Fig. 3: Resolving CH from ctDNA variants.

a Box plot showing that the variant allele frequency (VAF) distribution of ctDNA and CH variants exhibits notable overlap in context of both high and low ctDNA levels (indicated by max ctDNA VAFs above and below 10% respectively). Number of patients represented in each box plot is indicated at the top. P values are derived from the Mann-Whitney U test. b cfDNA fragment length distribution for wildtype (WT) reads and variant-carrying reads across genomic positions in the context of CH or ctDNA variants. c The left schematic provides a summary of the computational approach used to differentiate the fragment length distribution of variant versus WT fragments.

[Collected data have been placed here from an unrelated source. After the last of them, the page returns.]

(** A cell's walk starts behind its three varints. *)
Lemma cell_walk cols payload rowid hdrSize pre post body :
  0 <= payload < two64 -> 0 <= rowid < two64 -> hdrSize = blen (varint_encode hdrSize) + blen (type_codes cols) ->
  let front := pre ++ varint_encode payload ++ varint_encode rowid ++ varint_encode hdrSize in
  let page := front ++ type_codes cols ++ body ++ post in
  blen page <= 65536 ->
  certHashFromCell page (blen pre) (blen page) =
    walk_columns certHashCol page (blen page) (blen front + blen (type_codes cols)) (blen front) (blen front + blen (type_codes cols)).
Proof.
  intros Hpay Hrow Hhdr front page Hle.
  assert (Hpage : page = pre ++ varint_encode payload ++ varint_encode rowid ++
    varint_encode hdrSize ++ type_codes cols ++ body ++ post) by (subst page front; by rewrite <- !app_assoc).
  pose proof (blen_varint_encode payload ltac:(lia)). pose proof (blen_varint_encode rowid ltac:(lia)).
  pose proof (blen_nonneg pre). pose proof (blen_nonneg (type_codes cols)).
  pose proof (blen_nonneg body). pose proof (blen_nonneg post). pose proof (blen_nonneg (varint_encode hdrSize)).
  assert (Htot := f_equal blen Hpage). rewrite !blen_app in Htot.
  assert (Hfront : blen front = blen pre + blen (varint_encode payload) + blen (varint_encode rowid) + blen (varint_encode hdrSize))
    by (unfold front; rewrite !blen_app; lia).
  clearbody page front. unfold certHashFromCell.
  rewrite Hpage at 1. rewrite go_from_app by done. cbn [bind_res].
  rewrite varint_decode_encode by lia. destruct (Z.eqb_spec (blen (varint_encode payload)) 0); [lia|].
  replace page with ((pre ++ varint_encode payload) ++ varint_encode rowid ++
    varint_encode hdrSize ++ type_codes cols ++ body ++ post) at 1 by (by rewrite Hpage, <- !app_assoc).
  rewrite go_from_app by (by rewrite blen_app). cbn [bind_res].
  rewrite varint_decode_encode by lia. destruct (Z.eqb_spec (blen (varint_encode rowid)) 0); [lia|].
  replace page with ((pre ++ varint_encode payload ++ varint_encode rowid) ++
    varint_encode hdrSize ++ type_codes cols ++ body ++ post) at 1 by (by rewrite Hpage, <- !app_assoc).
  rewrite go_from_app by (rewrite !blen_app; lia). cbn [bind_res].
  pose proof (blen_varint_encode hdrSize ltac:(lia)).
  rewrite varint_decode_encode by (unfold two64; lia).
  destruct (Z.eqb_spec (blen (varint_encode hdrSize)) 0); [lia|].
  unfold int_of_u64. rewrite (wrap64_id hdrSize), wrap64_id by go_lia.
  destruct (Z.ltb_spec (blen page) (blen pre + blen (varint_encode payload) + blen (varint_encode rowid) + hdrSize)); [lia|].
  replace (blen front + blen (type_codes cols)) with (blen pre + blen (varint_encode payload) + blen (varint_encode rowid) + hdrSize) by lia.
  f_equal; lia.
Qed.

(** A serial type close enough to 2^64 to overflow Go's [int] offsets. *)
Definition huge_type (tc : Z) : Prop := 18446744073709289472 <= tc.

(** The page holds no varint that decodes to a huge serial type. *)
Definition tame (page : bytes) : Prop :=
  forall off, 0 <= off < blen page -> ~ huge_type (fst (sqliteVarint (drop (Z.to_nat off) page))).

Definition slice_of (page ch : bytes) : Prop :=
  exists a b, page = a ++ ch ++ b /\ ch <> [].

Lemma go_slice_inv page lo hi ch :
  go_slice page lo hi = Ok ch -> lo < hi -> slice_of page ch /\ blen ch = hi - lo.
Proof.
  unfold go_slice. intros H Hlt.
  destruct (Z.leb_spec 0 lo), (Z.leb_spec lo hi), (Z.leb_spec hi (blen page)); try done.
  simpl in H. injection H as <-. split.
  - exists (take (Z.to_nat lo) page), (drop (Z.to_nat (hi - lo)) (drop (Z.to_nat lo) page)).
    rewrite take_drop, take_drop. split; [done|].
    intros E%(f_equal length). rewrite length_take, length_drop in E. unfold blen in *. simpl in E. lia.
  - unfold blen in *. rewrite length_take, length_drop. lia.
Qed.

(** Unless a huge serial type is met, the walk returns, and what it returns is
    a non-empty slice of the page. *)
Lemma walk_columns_safe cols page headerEnd pos dataOff :
  tame page -> blen page <= 65536 ->
  0 <= pos <= blen page -> headerEnd <= blen page -> headerEnd <= dataOff <= blen page ->
  exists r, walk_columns cols page (blen page) headerEnd pos dataOff = Ok r /\
    forall ch, r = Some ch -> slice_of page ch.
Proof.
  intros Ht Hle. revert pos dataOff. induction cols as [|cols IH]; intros pos dataOff Hp He Hd;
    cbn [walk_columns].
  all: destruct (Z.ltb_spec pos headerEnd) as [Hlt|]; [|by exists None].
  all: rewrite go_from_ok by lia; cbn [bind_res].
  all: destruct (sqliteVarint (drop (Z.to_nat pos) page)) as [tc n] eqn:Hvar.
  all: pose proof (sqliteVarint_bounds _ _ _ Hvar) as (Hn & _ & Htc).
  all: destruct (Z.eqb_spec n 0); [by exists None|].
  all: assert (Hsmall : tc < 18446744073709289472) by
    (specialize (Ht pos ltac:(lia)); rewrite Hvar in Ht; unfold huge_type in Ht; simpl in Ht; lia).
  - destruct (Z.ltb_spec tc 12); [by exists None|].
    destruct (negb (tc mod 2 =? 0)); [by exists None|]. cbn [orb].
    assert (Hl : 0 <= (tc - 12) / 2 < 9223372036854644730).
    { split; [apply Z.div_pos; lia|apply Z.div_lt_upper_bound; lia]. }
    unfold int_of_u64. rewrite (wrap64_id ((tc - 12) / 2)) by go_lia.
    destruct (Z.eqb_spec ((tc - 12) / 2) 0); [by exists None|]. cbn [orb].
    rewrite (wrap64_id (dataOff + (tc - 12) / 2)) by go_lia.
    destruct (Z.ltb_spec (blen page) (dataOff + (tc - 12) / 2)); [by exists None|].
    assert (make_ok ((tc - 12) / 2) = true) as ->.
    { unfold make_ok. apply andb_true_intro. split; apply Z.leb_le; lia. }
    cbn [negb]. rewrite go_slice_ok by lia. cbn [bind_res]. eexists. split; [done|].
    intros ch [= <-]. eapply go_slice_inv; [apply go_slice_ok; lia|lia].
  - destruct (colsize_bounds tc Htc) as [Hc1 Hc2].
    assert (tc / 2 < 9223372036854644737) by (apply Z.div_lt_upper_bound; lia).
    rewrite wrap64_id by go_lia.
    destruct (Z.ltb_spec (blen page) (dataOff + sqliteColDataSize tc)); [by exists None|].
    assert (Hn' : n <= blen page - pos).
    { destruct Hn as [_ Hn]. unfold blen in *. rewrite length_drop in Hn. lia. }
    apply IH; lia.
Qed.

Lemma cert_hash_safe page cellOff :
  tame page -> blen page <= 65536 -> 0 <= cellOff <= blen page ->
  exists r, certHashFromCell page cellOff (blen page) = Ok r /\
    forall ch, r = Some ch -> slice_of page ch.
Proof.
  intros Ht Hle Hc. unfold certHashFromCell. rewrite go_from_ok by lia. cbn [bind_res].
  destruct (sqliteVarint (drop (Z.to_nat cellOff) page)) as [v1 n1] eqn:E1.
  apply sqliteVarint_bounds in E1 as (H1 & _ & _). unfold blen in H1. rewrite length_drop in H1.
  destruct (Z.eqb_spec n1 0); [by exists None|]. unfold blen in *.
  rewrite go_from_ok by (unfold blen; lia). cbn [bind_res].
  destruct (sqliteVarint (drop (Z.to_nat (cellOff + n1)) page)) as [v2 n2] eqn:E2.
  apply sqliteVarint_bounds in E2 as (H2 & _ & _). unfold blen in H2. rewrite length_drop in H2.
  destruct (Z.eqb_spec n2 0); [by exists None|].
  rewrite go_from_ok by (unfold blen; lia). cbn [bind_res].
  destruct (sqliteVarint (drop (Z.to_nat (cellOff + n1 + n2)) page)) as [v3 n3] eqn:E3.
  apply sqliteVarint_bounds in E3 as (H3 & _ & _). unfold blen in H3. rewrite length_drop in H3.
  destruct (Z.eqb_spec n3 0); [by exists None|].
  destruct (Z.ltb_spec (Z.of_nat (length page)) (wrap64 (cellOff + n1 + n2 + int_of_u64 v3)));
    [by exists None|].
  apply walk_columns_safe; unfold blen; (done || lia).
Qed.

Lemma scan_cells_safe k i page hdrOff :
  tame page -> blen page <= 65536 -> 0 <= hdrOff -> 0 <= i ->
  exists l, scan_cells k i page hdrOff (blen page) = Ok l /\ Forall (slice_of page) l.
Proof.
  intros Ht Hle Hh. revert i. induction k as [|k IH]; intros i Hi; cbn [scan_cells]; [by exists []|].
  destruct (Z.ltb_spec (blen page) (hdrOff + 8 + i * 2 + 2)); [by exists []|].
  rewrite go_slice_ok by lia. cbn [bind_res].
  set (off := be _). destruct (IH (i + 1) ltac:(lia)) as (l & Hl & Hf).
  destruct (Z.leb_spec off hdrOff), (Z.leb_spec (blen page) off); cbn [orb]; try by exists l.
  destruct (cert_hash_safe page off Ht Hle ltac:(lia)) as (r & Hr & Hs).
  rewrite Hr, Hl. cbn [bind_res]. eexists. split; [done|].
  destruct r; [|done]. constructor; [by apply Hs|done].
Qed.

Lemma scan_page_safe page pageNum :
  tame page -> 512 <= blen page <= 65536 ->
  exists l, scan_page page pageNum (blen page) = Ok l /\ Forall (slice_of page) l.
Proof.
  intros Ht Hle. unfold scan_page. set (h := if pageNum =? 1 then 100 else 0).
  assert (0 <= h <= 100) by (subst h; case_match; lia).
  destruct (go_index_ok page h) as (x & _ & ->); [lia|]. cbn [bind_res].
  destruct (bval x =? 13); cbn [negb]; [|by exists []].
  rewrite go_slice_ok by lia. cbn [bind_res]. apply scan_cells_safe; (done || lia).
Qed.

(** Page [k] of a file, for a page size [ps]. *)
Definition page_at (file : bytes) (ps : Z) (k : nat) : bytes :=
  take (Z.to_nat ps) (drop (k * Z.to_nat ps) file).

Lemma scan_pages_safe k pageNum ps file :
  512 <= ps <= 65536 -> (forall j, (j < k)%nat -> tame (page_at file ps j)) ->
  exists l, scan_pages k pageNum ps file = Ok l /\
    Forall (fun ch => exists j, (j < k)%nat /\ slice_of (page_at file ps j) ch) l.
Proof.
  intros Hps. revert pageNum file. induction k as [|k IH]; intros pageNum file Ht;
    cbn [scan_pages]; [by exists []|].
  destruct (Z.ltb_spec (blen file) ps); [by exists []|].
  assert (H0 : page_at file ps 0 = take (Z.to_nat ps) file) by (unfold page_at; by rewrite drop_0).
  assert (Hb : blen (take (Z.to_nat ps) file) = ps)
    by (unfold blen in *; rewrite length_take; lia).
  destruct (scan_page_safe (take (Z.to_nat ps) file) pageNum) as (a & Ha & Hfa);
    [rewrite <- H0; apply Ht; lia|lia|].
  rewrite Hb in Ha. rewrite Ha. cbn [bind_res].
  assert (Hsh : forall j, page_at (drop (Z.to_nat ps) file) ps j = page_at file ps (S j)).
  { intros j. unfold page_at. rewrite drop_drop. f_equal. }
  destruct (IH (pageNum + 1) (drop (Z.to_nat ps) file)) as (b & Hb' & Hfb);
    [intros j Hj; rewrite Hsh; apply Ht; lia|].
  rewrite Hb'. cbn [bind_res]. eexists. split; [done|]. apply Forall_app. split.
  - eapply Forall_impl; [exact Hfa|]. intros ch Hch. exists 0%nat. rewrite H0. split; [lia|done].
  - eapply Forall_impl; [exact Hfb|]. intros ch (j & Hj & Hch). exists (S j). rewrite <- Hsh. split; [lia|done].
Qed.

(** A 512-byte single-page file whose only cell has a first column of serial
    type 2^64-1: the data offset wraps to a negative [int]. *)
Definition overflow_file : bytes :=
  sqlite_magic ++ [byte_of 2; byte_of 0] ++ repeat x00 82 ++
  [byte_of 13; x00; x00; x00; byte_of 1; x00; x00; x00; x00; byte_of 200] ++ repeat x00 90 ++
  ([byte_of 40; byte_of 1; byte_of 27] ++ repeat xff 9 ++ repeat x00 16 ++ [byte_of 14]) ++
  repeat x00 283.

(** ** Properties *)

(** [sqliteVarint] decodes every 64-bit value from SQLite's varint
    encoding, whatever follows it, and reports the number of bytes the
    encoding took (never more than 9). *)
Theorem varint_roundtrip v rest :
  0 <= v < two64 ->
  sqliteVarint (varint_encode v ++ rest) = (v, blen (varint_encode v)) /\
  1 <= blen (varint_encode v) <= 9.
Proof.
  intros H. split; [by apply varint_decode_encode|]. apply blen_varint_encode. lia.
Qed.

Lemma varint_roundtrip_witness :
  0 <= 18446744073709551615 < two64 /\
  sqliteVarint (varint_encode 18446744073709551615 ++ [x61]) =
    (18446744073709551615, blen (varint_encode 18446744073709551615)).
Proof.
  split; [unfold two64; lia|].
  apply (proj1 (varint_roundtrip 18446744073709551615 [x61] ltac:(unfold two64; lia))).
Defined.

(** C26. For every subjects row stored without overflow on a leaf page (any 17
    columns before cert_hash, any columns after it), [certHashFromCell]
    returns exactly the cert_hash blob. *)
Theorem cert_hash_extracted cols c tail payload rowid hdrSize pre post :
  length cols = certHashCol -> Forall column_wf cols -> column_wf c -> blob_column c ->
  0 <= payload < two64 -> 0 <= rowid < two64 ->
  hdrSize = blen (varint_encode hdrSize) + blen (type_codes (cols ++ c :: tail)) ->
  let page := pre ++ encode_cell payload rowid hdrSize (cols ++ c :: tail) ++ post in
  blen page <= 65536 ->
  certHashFromCell page (blen pre) (blen page) = Ok (Some (content c)).
Proof.
  intros Hlen Hw Hc Hbl Hpay Hrow Hhdr page Hle. set (all := cols ++ c :: tail) in *.
  assert (Hpage : page = (pre ++ varint_encode payload ++ varint_encode rowid ++ varint_encode hdrSize) ++
    type_codes all ++ contents all ++ post) by (subst page; unfold encode_cell; by rewrite <- !app_assoc).
  rewrite Hpage in Hle |- *. etransitivity; [exact (cell_walk all payload rowid hdrSize pre post (contents all) Hpay Hrow Hhdr Hle)|]. rewrite <- Hlen.
  pose proof (walk_columns_encoded cols c tail _ (pre ++ varint_encode payload ++ varint_encode rowid ++ varint_encode hdrSize) [] post
    _ Hw Hc Hbl eq_refl eq_refl Hle) as W.
  change (blen []) with 0 in W. rewrite Z.add_0_r in W. exact W.
Qed.

Lemma cert_hash_extracted_witness :
  let cols := repeat (mkColumn 1 [x07]) 17 in
  let c := mkColumn 18 [x61; x62; x63] in
  certHashFromCell ([x00] ++ encode_cell 40 5 20 (cols ++ [c; mkColumn 0 []]) ++ [x00; x00]) 1
    (blen ([x00] ++ encode_cell 40 5 20 (cols ++ [c; mkColumn 0 []]) ++ [x00; x00]))
  = Ok (Some [x61; x62; x63]).
Proof.
  apply (cert_hash_extracted (repeat (mkColumn 1 [x07]) 17) (mkColumn 18 [x61; x62; x63])
           [mkColumn 0 []] 40 5 20 [x00] [x00; x00]).
  - reflexivity.
  - repeat constructor; simpl; lia.
  - repeat split; simpl; lia.
  - split; [reflexivity|simpl; lia].
  - unfold two64; lia.
  - unfold two64; lia.
  - reflexivity.
  - vm_compute. discriminate.
Defined.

The median fragment lengths for mutated and wildtype fragments were compared at each genomic position with a somatic mutation using the Mann-Whitney U test. CH mutations [middle scatter plot] and ctDNA mutations [right] with significantly different median fragment lengths compared to WT fragments are highlighted in light blue. Pie charts show the percentage of mutations with significant differences. In (b) and (c) only variants with >15 supporting reads are shown. d Random in silico downsampling of the WBC DNA sequencing data illustrating the sequencing depth needed to detect all CH variants [left] and CH variants with VAF > 1% [right] by different numbers of supporting reads. e [Left] Application of common heuristic filters (aimed at removing CH-derived variants from plasma-only sequencing data) to all detected somatic mutations, showing the number of CH and ctDNA variants that would be excluded after applying each criterion (in a theoretical scenario where matched WBC DNA was not profiled). Pie charts indicate the sensitivity and specificity of each filtering approach. [Right] Fraction of discarded and retained somatic mutations in select genes after applying the filtering criteria.